■ **TASK TO COMPLETE**: Please give back the listing exactly as it reads.
[[ TASK INPUT, beginning ]]
(** * Valve control: relays driven from MIDI note-on messages

    Shallow embedding of [valve_control/relay_controller.py].

    - Python exceptions are modelled by an outcome type and a state monad
      over the GPIO world: a raised exception keeps the side effects that
      happened before it.
    - The sysfs GPIO tree ([/sys/class/gpio]) is a finite map from channel
      numbers to pins; every successful write is recorded in a journal.
    - The capture process ([amidi -d]) is the list of characters it still
      has to print on its standard output. *)

From Stdlib Require Import ZArith Ascii String List Lia Bool.
From stdpp Require Import base option list gmap.

Local Open Scope Z_scope.

(** ** Python values and control flow *)

Abbreviation bytes := (list ascii).

Definition b (s : string) : bytes := list_ascii_of_string s.

Inductive exn := ValueError | OSError | AttributeError | IndexError.

Inductive outcome (A : Type) :=
| Return (a : A)
| Raise (e : exn).
Arguments Return {A} a.
Arguments Raise {A} e.

Definition py (S A : Type) : Type := S -> outcome A * S.

Definition ret {S A} (a : A) : py S A := fun w => (Return a, w).

Definition raise {S A} (e : exn) : py S A := fun w => (Raise e, w).

Definition bind {S A B} (m : py S A) (k : A -> py S B) : py S B :=
  fun w =>
    match m w with
    | (Return a, w') => k a w'
    | (Raise e, w') => (Raise e, w')
    end.

(** [try: m except Exception: pass] *)
Definition swallow {S} (m : py S unit) : py S unit :=
  fun w => (Return tt, snd (m w)).

Notation "'let*' x := m 'in' k" := (bind m (fun x => k))
  (at level 10, x name, m at level 100, k at level 200).
Notation "m ;; k" := (bind m (fun _ => k))
  (at level 100, k at level 200, right associativity).

(** ** The sysfs GPIO tree *)

Record gpio := Gpio {
  exported : bool;    (* the directory gpioN exists *)
  permitted : bool;   (* its files can be opened by this process *)
  direction : bytes;  (* content of gpioN/direction *)
  level : bytes       (* content of gpioN/value *)
}.

Inductive event :=
| EvExport (channel : Z)
| EvUnexport (channel : Z)
| EvDirection (channel : Z) (raw : bytes)
| EvValue (channel : Z) (raw : bytes).

Record world := World {
  gpios : gmap Z gpio;
  journal : list event   (* most recent write first *)
}.

Definition commit (channel : Z) (g : gpio) (ev : event) (w : world) : world :=
  World (<[channel := g]> (gpios w)) (ev :: journal w).

(** Writing a channel number to [/sys/class/gpio/export]. *)
Definition write_export (channel : Z) : py world unit :=
  fun w =>
    match gpios w !! channel with
    | Some g =>
        if exported g then (Raise OSError, w)
        else (Return tt,
              commit channel (Gpio true (permitted g) (direction g) (level g))
                     (EvExport channel) w)
    | None => (Raise OSError, w)
    end.

(** Writing a channel number to [/sys/class/gpio/unexport]. *)
Definition write_unexport (channel : Z) : py world unit :=
  fun w =>
    match gpios w !! channel with
    | Some g =>
        if exported g
        then (Return tt,
              commit channel (Gpio false (permitted g) (direction g) (level g))
                     (EvUnexport channel) w)
        else (Raise OSError, w)
    | None => (Raise OSError, w)
    end.

(** [open(path)] on a file below [gpioN/]. *)
Definition open_gpio (channel : Z) : py world gpio :=
  fun w =>
    match gpios w !! channel with
    | Some g => if exported g && permitted g then (Return g, w)
                else (Raise OSError, w)
    | None => (Raise OSError, w)
    end.

Definition read_direction (channel : Z) : py world bytes :=
  let* g := open_gpio channel in ret (direction g).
[[ TASK INPUT, end ]]
■ **YOUR SOLUTION**:
(** * Valve control: relays driven from MIDI note-on messages

    Shallow embedding of [valve_control/relay_controller.py].

    - Python exceptions are modelled by an outcome type and a state monad
      over the GPIO world: a raised exception keeps the side effects that
      happened before it.
    - The sysfs GPIO tree ([/sys/class/gpio]) is a finite map from channel
      numbers to pins; every successful write is recorded in a journal.
    - The capture process ([amidi -d]) is the list of characters it still
      has to print on its standard output. *)

From Stdlib Require Import ZArith Ascii String List Lia Bool.
From stdpp Require Import base option list gmap.

Local Open Scope Z_scope.

(** ** Python values and control flow *)

Abbreviation bytes := (list ascii).

Definition b (s : string) : bytes := list_ascii_of_string s.

Inductive exn := ValueError | OSError | AttributeError | IndexError.

Inductive outcome (A : Type) :=
| Return (a : A)
| Raise (e : exn).
Arguments Return {A} a.
Arguments Raise {A} e.

Definition py (S A : Type) : Type := S -> outcome A * S.

Definition ret {S A} (a : A) : py S A := fun w => (Return a, w).

Definition raise {S A} (e : exn) : py S A := fun w => (Raise e, w).

Definition bind {S A B} (m : py S A) (k : A -> py S B) : py S B :=
  fun w =>
    match m w with
    | (Return a, w') => k a w'
    | (Raise e, w') => (Raise e, w')
    end.

(** [try: m except Exception: pass] *)
Definition swallow {S} (m : py S unit) : py S unit :=
  fun w => (Return tt, snd (m w)).

Notation "'let*' x := m 'in' k" := (bind m (fun x => k))
  (at level 10, x name, m at level 100, k at level 200).
Notation "m ;; k" := (bind m (fun _ => k))
  (at level 100, k at level 200, right associativity).

(** ** The sysfs GPIO tree *)

Record gpio := Gpio {
  exported : bool;    (* the directory gpioN exists *)
  permitted : bool;   (* its files can be opened by this process *)
  direction : bytes;  (* content of gpioN/direction *)
  level : bytes       (* content of gpioN/value *)
}.

Inductive event :=
| EvExport (channel : Z)
| EvUnexport (channel : Z)
| EvDirection (channel : Z) (raw : bytes)
| EvValue (channel : Z) (raw : bytes).

Record world := World {
  gpios : gmap Z gpio;
  journal : list event   (* most recent write first *)
}.

Definition commit (channel : Z) (g : gpio) (ev : event) (w : world) : world :=
  World (<[channel := g]> (gpios w)) (ev :: journal w).

(** Writing a channel number to [/sys/class/gpio/export]. *)
Definition write_export (channel : Z) : py world unit :=
  fun w =>
    match gpios w !! channel with
    | Some g =>
        if exported g then (Raise OSError, w)
        else (Return tt,
              commit channel (Gpio true (permitted g) (direction g) (level g))
                     (EvExport channel) w)
    | None => (Raise OSError, w)
    end.

(** Writing a channel number to [/sys/class/gpio/unexport]. *)
Definition write_unexport (channel : Z) : py world unit :=
  fun w =>
    match gpios w !! channel with
    | Some g =>
        if exported g
        then (Return tt,
              commit channel (Gpio false (permitted g) (direction g) (level g))
                     (EvUnexport channel) w)
        else (Raise OSError, w)
    | None => (Raise OSError, w)
    end.

(** [open(path)] on a file below [gpioN/]. *)
Definition open_gpio (channel : Z) : py world gpio :=
  fun w =>
    match gpios w !! channel with
    | Some g => if exported g && permitted g then (Return g, w)
                else (Raise OSError, w)
    | None => (Raise OSError, w)
    end.

Definition read_direction (channel : Z) : py world bytes :=
  let* g := open_gpio channel in ret (direction g).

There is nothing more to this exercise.